From the data, return each line holding the word "Hstart".

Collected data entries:
========

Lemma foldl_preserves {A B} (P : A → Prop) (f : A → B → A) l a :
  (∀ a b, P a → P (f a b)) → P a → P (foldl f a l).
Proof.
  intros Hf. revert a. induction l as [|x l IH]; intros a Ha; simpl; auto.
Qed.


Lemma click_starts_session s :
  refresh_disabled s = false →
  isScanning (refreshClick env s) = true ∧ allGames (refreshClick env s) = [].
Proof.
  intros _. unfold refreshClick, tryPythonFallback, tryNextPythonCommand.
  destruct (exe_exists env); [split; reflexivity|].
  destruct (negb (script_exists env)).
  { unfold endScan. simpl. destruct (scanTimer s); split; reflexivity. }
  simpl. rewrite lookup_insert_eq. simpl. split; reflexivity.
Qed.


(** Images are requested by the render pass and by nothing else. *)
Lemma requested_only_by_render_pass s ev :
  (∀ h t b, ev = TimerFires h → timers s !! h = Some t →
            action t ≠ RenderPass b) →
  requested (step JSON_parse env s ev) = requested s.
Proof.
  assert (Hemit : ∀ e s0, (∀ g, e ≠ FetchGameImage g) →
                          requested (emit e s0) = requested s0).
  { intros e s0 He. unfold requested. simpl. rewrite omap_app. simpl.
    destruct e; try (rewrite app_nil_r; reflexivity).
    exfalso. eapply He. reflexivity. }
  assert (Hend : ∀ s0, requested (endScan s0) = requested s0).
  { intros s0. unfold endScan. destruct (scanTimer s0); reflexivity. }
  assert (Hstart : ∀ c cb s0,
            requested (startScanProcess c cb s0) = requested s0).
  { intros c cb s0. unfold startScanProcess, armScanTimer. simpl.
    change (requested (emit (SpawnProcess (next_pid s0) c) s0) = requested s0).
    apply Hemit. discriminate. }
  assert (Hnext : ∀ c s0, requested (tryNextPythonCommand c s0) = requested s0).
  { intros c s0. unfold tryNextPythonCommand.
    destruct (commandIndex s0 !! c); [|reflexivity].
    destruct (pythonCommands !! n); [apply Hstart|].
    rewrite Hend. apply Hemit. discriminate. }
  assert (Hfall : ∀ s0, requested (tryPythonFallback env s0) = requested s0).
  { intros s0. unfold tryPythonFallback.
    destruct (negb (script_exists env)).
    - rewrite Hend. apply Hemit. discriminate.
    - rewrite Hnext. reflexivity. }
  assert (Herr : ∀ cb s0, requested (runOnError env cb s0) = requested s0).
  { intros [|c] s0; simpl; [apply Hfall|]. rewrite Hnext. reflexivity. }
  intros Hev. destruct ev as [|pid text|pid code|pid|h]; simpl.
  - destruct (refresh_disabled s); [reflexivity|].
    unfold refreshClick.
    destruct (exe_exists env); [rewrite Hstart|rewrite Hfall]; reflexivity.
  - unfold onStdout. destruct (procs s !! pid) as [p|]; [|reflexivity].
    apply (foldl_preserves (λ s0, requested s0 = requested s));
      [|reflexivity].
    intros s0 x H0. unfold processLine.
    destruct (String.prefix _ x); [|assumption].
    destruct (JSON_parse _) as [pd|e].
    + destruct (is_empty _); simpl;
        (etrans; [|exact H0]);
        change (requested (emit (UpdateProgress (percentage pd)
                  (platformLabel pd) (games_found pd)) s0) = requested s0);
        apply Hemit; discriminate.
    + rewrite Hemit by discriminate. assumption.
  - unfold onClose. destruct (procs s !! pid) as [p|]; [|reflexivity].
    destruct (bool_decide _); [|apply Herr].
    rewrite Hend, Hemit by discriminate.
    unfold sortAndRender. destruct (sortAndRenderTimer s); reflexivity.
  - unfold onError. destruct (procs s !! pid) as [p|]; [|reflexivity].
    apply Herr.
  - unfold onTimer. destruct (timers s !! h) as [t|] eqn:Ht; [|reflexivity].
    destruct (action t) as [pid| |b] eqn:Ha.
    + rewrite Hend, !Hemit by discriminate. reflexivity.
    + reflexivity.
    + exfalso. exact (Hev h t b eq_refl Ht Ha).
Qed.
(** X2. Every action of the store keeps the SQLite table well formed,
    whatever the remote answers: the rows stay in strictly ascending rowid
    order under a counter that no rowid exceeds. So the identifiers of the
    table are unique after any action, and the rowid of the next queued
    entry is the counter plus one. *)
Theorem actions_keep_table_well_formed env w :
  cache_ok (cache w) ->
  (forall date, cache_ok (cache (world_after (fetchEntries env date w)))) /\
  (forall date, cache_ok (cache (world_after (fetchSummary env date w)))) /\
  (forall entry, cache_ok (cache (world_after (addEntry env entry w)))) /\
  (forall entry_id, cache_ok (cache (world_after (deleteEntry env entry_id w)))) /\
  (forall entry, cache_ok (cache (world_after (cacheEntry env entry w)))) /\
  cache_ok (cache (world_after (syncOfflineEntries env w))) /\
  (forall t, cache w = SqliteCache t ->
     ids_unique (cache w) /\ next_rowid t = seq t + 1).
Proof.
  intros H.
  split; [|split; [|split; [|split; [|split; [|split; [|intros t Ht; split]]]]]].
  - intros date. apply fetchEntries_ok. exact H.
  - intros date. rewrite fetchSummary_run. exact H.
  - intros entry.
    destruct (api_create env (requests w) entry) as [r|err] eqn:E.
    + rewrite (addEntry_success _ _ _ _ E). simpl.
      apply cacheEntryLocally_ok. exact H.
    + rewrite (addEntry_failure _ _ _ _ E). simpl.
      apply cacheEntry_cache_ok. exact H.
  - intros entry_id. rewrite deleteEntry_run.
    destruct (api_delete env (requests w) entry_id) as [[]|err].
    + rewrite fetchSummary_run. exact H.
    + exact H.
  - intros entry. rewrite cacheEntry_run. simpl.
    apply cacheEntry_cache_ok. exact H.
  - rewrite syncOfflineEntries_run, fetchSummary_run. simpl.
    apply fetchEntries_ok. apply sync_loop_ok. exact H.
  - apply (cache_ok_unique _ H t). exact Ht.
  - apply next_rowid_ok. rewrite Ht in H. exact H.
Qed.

========

__OUTPUT__.
  assert (Hstart : ∀ c cb s0,
    destruct (pythonCommands !! n); [apply Hstart|].
    destruct (exe_exists env); [rewrite Hstart|rewrite Hfall]; reflexivity.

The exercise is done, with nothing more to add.